Em tempos de computação ubíqua, vivemos em um momento em que não podemos ignorar a nossa relação com a tecnologia e como ela afeta e transforma nosso cotidiano e nossas vidas. Com o intenso interesse e pesquisa no campo da Internet das coisas (IoT), vemos que as interações entre homem e máquina se tornam cada vez mais invisíveis, muitas vezes não precisamos mais pressionar um botão para tomar uma ação, sensores e algoritmos de inteligência artificial começam a funcionar quase como adivinhos. Mas, ao contrário de um cenário místico de previsão do futuro, são trabalhados dados e análises sistêmicas.

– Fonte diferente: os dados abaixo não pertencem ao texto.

(* ===== verification/Api.v ===== *)
(** * The endpoints on orders, scalers and venues

    [internal/api/handler.go], [handler_order_scaler.go], [handler_venues.go], the
    guards of [handler_streaming.go] and the tracker of [system_status.go]. *)

From S2P Require Import Prelude GoFloat GoString OrderId Domain Store Tables Stream Storage.
From S2P Require Import ScalerStorage StorageApi Vault VaultStore Server ApiRecords.
Import GoFloat GoString Domain Store Tables Storage Server ApiRecords.

Module Api.

Section Api.
Context {sqlite : SqliteJSON} {R : GoRange} {sdk : SDK}.
Context {json_event : Codec TcBotEvent} {json_deal : Codec TcDeal} {json_status : Codec WsOrder}.
Context {json_create : Codec CreateOrderRequest} {json_modify : Codec ModifyOrderRequest}
  {json_cancel : Codec CancelOrderRequestByCloid} {json_flags : Codec (gmap string flag)}
  {json_payload : Codec ScalerStorage.scaledOrderPayload}.
Context {Bot : Type} {json_bot : Codec Bot} (bot_id : Bot → Z).
Context {SessionData : Type}.
Abbreviation Server := (@Server SessionData).
Abbreviation Handler := (@Handler SessionData).

(** ** Listings *)

Definition ListBots (opts : StorageApi.ListBotsOptions) (limit : option Z)
    : Handler (response (list (Z * Z * Bot) * option string)) :=
  r ← on_store (StorageApi.ListBots (StorageApi.mkBotsOptions (StorageApi.lb_BotID opts)
        (StorageApi.lb_UpdatedFrom opts) (StorageApi.lb_UpdatedTo opts) (clampPageSize limit)
        (StorageApi.lb_PageToken opts)));
  mret (match r with
        | Err e => HandlerError e
        | Ok (rows, next) => ok ((λ x : Bot * Z, (bot_id x.1, x.2, x.1)) <$> rows, next)
        end).

(** [created] is the creation time that a deal carries. *)
Definition makeDealRecords (created : TcDeal → Z) (rows : list TcDeal)
    : list (Z * Z * Z * Z * TcDeal) :=
  (λ d, (dl_Id d, dl_BotId d, created d, dl_UpdatedAt d, d)) <$> rows.
Lemma emit_post_frame e w tr r d0 d :
  idle d0 → emit_post e w (tr ++ d0) r d → emit_post e w tr r (d0 ++ d).
Proof.
  intros (H1 & H2 & H3) [J P C L]. split.
  - by apply journal_frame.
  - intros Hg. rewrite paced_app, H3. by apply P.
  - intros Hc. by apply create_calls_frame, C.
  - by rewrite calls_app, H1.
Qed.

Lemma runs_frame {A} e w (m : M A) (f : A → M (result failure emitted)) tr (P : A → trace → Prop) :
  runs m tr P → (∀ a d, P a d → idle d ∧ ∀ tr, runs (f a) tr (emit_post e w tr)) →
  runs (m ≫= f) tr (emit_post e w tr).
Proof.
  intros Hm Hf. eapply runs_bind; [exact Hm|]. intros a d Hd. destruct (Hf a d Hd) as [Hi Hr].
  eapply runs_mono; [apply Hr|]. intros r d'. by apply emit_post_frame.
Qed.

(** The outcome of the loop with its record. *)
Lemma placed_post e w tr req r d :
  ac_Type (ow_Action w) = ActionCreate →
  live_status (wsFor (oi_VenueID (ow_Identifier w)) e) (ow_OrderId w) = None →
  same_order (ac_Create (ow_Action w)) req →
  place_post e w (Z.to_nat (if MaxIOCRetries (he_cfg e) <=? 0 then 1
                            else MaxIOCRetries (he_cfg e))) 0 req tr r d →
  match r with
  | PlaceFailed f => emit_post e w tr (Err f) d
  | PlaceExhausted msg => emit_post e w tr (Err (CouldNotPlace msg)) d
  | PlacedIgnored => emit_post e w tr (Ok Ignored) d
  | Placed q st n => emit_post e w tr (Ok (Sent (work_create w q) (Some st) n)) (d ++ [recorded_order w q])
  end.
Proof.
  intros Hty Hlive Hs [P1 P2 P3 P4 P5 P6 P7]. change (0 =? 0) with true in P4.
  assert (Hc : ∀ post, calls post = [] → create_calls e w tr (d ++ post)).
  { intros post Hp. unfold create_calls. rewrite Hlive, orders_app, (orders_calls post Hp), app_nil_r.
    split_and!.
    - destruct (MaxIOCRetries (he_cfg e) <=? 0) eqn:E; z_bools; lia.
    - intros q Hq. eapply same_order_trans; [done|by apply P3].
    - by rewrite calls_app, Hp, app_nil_r.
    - by apply retried_app_r; [apply orders_calls|]. }
  assert (Hc0 : create_calls e w tr d) by (rewrite <- (app_nil_r d); by apply Hc).
  assert (Hlen : (length (calls d) ≤ attempts e)%nat).
  { rewrite P1, length_fmap. unfold attempts. destruct (MaxIOCRetries (he_cfg e) <=? 0) eqn:E; z_bools; lia. }
  destruct r as [q st n| |f|msg].
  - split; [|intros Hg; rewrite paced_app; destruct (P4 Hg) as [t ->]; cbn; eauto|by intros; apply Hc
      |by rewrite calls_app, app_nil_r].
    cbn. rewrite Hty. split.
    + rewrite calls_app, P1, app_nil_r. by apply last_fmap_some.
    + by rewrite records_app, P5.
  - destruct P6 as [q Hq]. rewrite Hq in P5. split; [|done|done|done]. exists q.
    split; [rewrite P1; by apply last_fmap_some|done].
  - split; [by destruct f|done|done|done].
  - by split.
Qed.
(** The session that an answer grants, and the answers that end it. *)
Definition grant (rq : Request) (c : call) (out : outcome) : option vaultSession :=
  match c, out with
  | CallUnsealVault (Some body), (200, Some token) =>
    Some (mkSession token (rq_now rq + deriveSessionTTL (vq_RememberSessionSeconds body)))
  | CallFinishWebauthnLogin _, (200, Some token) =>
    Some (mkSession token (rq_now rq + defaultVaultSessionTTL))
  | _, _ => None
  end.
Definition opens (c : call) : bool := match c with CallUnsealVault _ => true | _ => false end.
Definition ends (c : call) (out : outcome) : bool :=
  match c, out with
  | CallSealVault, (200, _) | CallSetupVault _, (201, _) => true
  | _, _ => false
  end.


(** What an answer does. *)
Definition step (rq : Request) (c : call) (out : outcome) (g : gate) : gate :=
  match grant rq c out with
  | Some v => mkGate (if opens c then Open else gt_phase g) (Some v)
  | None => if ends c out || looks c g && stale rq g then mkGate Locked None else g
  end.

(** The answers the machine allows. *)
Definition allowed (rq : Request) (c : call) (out : outcome) (g : gate) : Prop :=
  guarded c = true →
  (out.1 = 401 ↔ live rq g = false) ∧
  (live rq g = true → wants_open c = true → (out.1 = 403 ↔ gt_phase g ≠ Open)).

Inductive machine_run : gate → list (Request * call * outcome) → gate → Prop :=
| run_done g : machine_run g [] g
| run_step rq c out g tr g' :
    allowed rq c out g → machine_run (step rq c out g) tr g' →
    machine_run g ((rq, c, out) :: tr) g'.

End Calls.

Section SessionFacts.
Context {sqlite : SqliteJSON} {driver : VaultStore.BlobDriver} {R : GoRange} {sdk : SDK}.
Context {json_event : Codec TcBotEvent} {json_deal : Codec TcDeal} {json_status : Codec WsOrder}.
Context {json_create : Codec CreateOrderRequest} {json_modify : Codec ModifyOrderRequest}
  {json_cancel : Codec CancelOrderRequestByCloid} {json_flags : Codec (gmap string flag)}
  {json_payload : Codec ScalerStorage.scaledOrderPayload}
  {json_bundle : Codec VaultSecretsBundle}.
Context {Bot : Type} {json_bot : Codec Bot} (bot_id : Bot → Z).
Context {SessionData LibCredential Creation Assertion ParsedCreation ParsedAssertion : Type}.
Context {lib : @WebAuthnLib SessionData LibCredential Creation Assertion ParsedCreation ParsedAssertion}
  {json_credential : Codec LibCredential}.
Abbreviation Server := (@Server SessionData).
Abbreviation Handler := (@Handler SessionData).
Abbreviation call := (@call ParsedCreation ParsedAssertion).
Abbreviation serve := (serve bot_id).
Abbreviation serve_all := (serve_all bot_id).

(** ** The frame: what a handler does to vault and session *)

Definition access (s : Server) : option Controller * option vaultSession * bool :=
  (sv_vault s, sv_session s, sv_debug s).
Definition frame {A} (m : Handler A) : Prop := ∀ s, access (m s).2 = access s.

Lemma frame_ret {A} (a : A) : frame (mret a).
Proof. intros s; reflexivity. Qed.
Lemma frame_bind {A B} (m : Handler A) (f : A → Handler B) :
  frame m → (∀ a, frame (f a)) → frame (m ≫= f).
Proof.
  intros Hm Hf s. unfold mbind, st_bind. specialize (Hm s).
  destruct (m s) as [a s1]. rewrite (Hf a s1). exact Hm.
Qed.
Lemma frame_gets {A} (f : Server → A) : frame (st_gets f).
Proof. intros s; reflexivity. Qed.
Lemma frame_on_store {A} (m : Sto A) : frame (on_store m).
Proof. intros s. unfold on_store. destruct (m (sv_store s)). reflexivity. Qed.
Lemma frame_on_tables {A} (f : VaultStore.VaultTables → A * VaultStore.VaultTables) :
  frame (on_tables f).
Proof. intros s. unfold on_tables. destruct (f (sv_tables s)). reflexivity. Qed.
Lemma frame_plain {A} (m : Handler (response A)) : frame m → frame (plain m).
Proof. intros H. apply frame_bind; [exact H | intros; apply frame_ret]. Qed.

Lemma frame_if {A} (b : bool) (m1 m2 : Handler A) :
  frame m1 → frame m2 → frame (if b then m1 else m2).
Proof. by destruct b. Qed.

Create HintDb frame.
Hint Resolve frame_if frame_ret frame_bind frame_gets frame_on_store frame_on_tables frame_plain : frame.

Lemma frame_emit_all emit works : frame (Api.emit_all emit works).
Proof.
  induction works as [|w works IH]; [apply frame_ret|].
  intros s. cbn. destruct (emit w); [by rewrite IH | reflexivity].
Qed.
Hint Resolve frame_emit_all : frame.

(** A handler written on the state: every step that returns a new state keeps the
    access. *)
Ltac frame_cases :=
  let s := fresh "s" in intros s;
  repeat (case_match; simplify_eq/=; try reflexivity);
  repeat match goal with
  | H : on_store ?m ?s = (_, ?s') |- _ =>
    let E := fresh in pose proof (frame_on_store m s) as E; rewrite H in E; cbn in E; clear H
  | H : on_tables ?m ?s = (_, ?s') |- _ =>
    let E := fresh in pose proof (frame_on_tables m s) as E; rewrite H in E; cbn in E; clear H
  | H : Api.emit_all ?e ?l ?s = (_, ?s') |- _ =>
    let E := fresh in pose proof (frame_emit_all e l s) as E; rewrite H in E; cbn in E; clear H
  end; unfold access in *; cbn in *; try congruence.

Lemma frame_cancel emit o v b : frame (Api.CancelOrderByOrderId (SessionData := SessionData) emit o v b).
Proof. unfold Api.CancelOrderByOrderId. frame_cases. Qed.
Lemma frame_bot_config botID o : frame (Api.bot_config (SessionData := SessionData) botID o).
Proof. unfold Api.bot_config. eauto 10 with frame. Qed.
Lemma frame_begin_registration rq b : frame (BeginWebauthnRegistration rq b).
Proof. unfold BeginWebauthnRegistration. frame_cases. Qed.
Lemma frame_finish_registration rq b : frame (FinishWebauthnRegistration rq b).
Proof. unfold FinishWebauthnRegistration. frame_cases. Qed.
Lemma frame_begin_login rq b : frame (BeginWebauthnLogin rq b).
Proof. unfold BeginWebauthnLogin. frame_cases. Qed.
Hint Resolve frame_cancel frame_bot_config frame_begin_registration frame_finish_registration
  frame_begin_login : frame.

(** ** The gate of a server *)

Definition gate_is (g : gate) (s : Server) : Prop :=
  sv_debug s = false ∧ sv_session s = gt_session g ∧
  ∃ c, sv_vault s = Some c ∧ Vault.cc_state c = state_of (gt_phase g).

Lemma gate_frame {A} (m : Handler A) g s : frame m → gate_is g s → gate_is g (m s).2.
Proof.
  intros Hm (Hd & Hs & c & Hc & Hp). specialize (Hm s). unfold access in Hm.
  simplify_eq. split; [congruence|]. split; [congruence|]. exists c. split; congruence.
Qed.

Lemma seal_known now (c : Controller) p :
  Vault.cc_state c = state_of p →
  (Vault.Seal now c).1 = None ∧ Vault.cc_state (Vault.Seal now c).2 = Vault.StateSealed.
Proof. unfold Vault.Seal. intros Hc. rewrite Hc. by destruct p. Qed.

Até que ponto esse tipo de tecnologia pode nos trazer qualidade de vida sem torná-la uma sequência de protocolos?

Os objetos ganham uma nova dimensão, uma interconectividade global de informações. Tudo está conectado a uma rede global, tudo está na nuvem, e o que é essa conexão em nuvem senão uma grande memória coletiva externalizada?

Dessa forma, fica à mostra um futuro em que os ambientes respondam às nossas memórias, criem as suas próprias e perpetuem o ciclo histórico, como já vimos, do homem utilizando suas tecnologias buscando significado, dando significância e construindo a sua memória.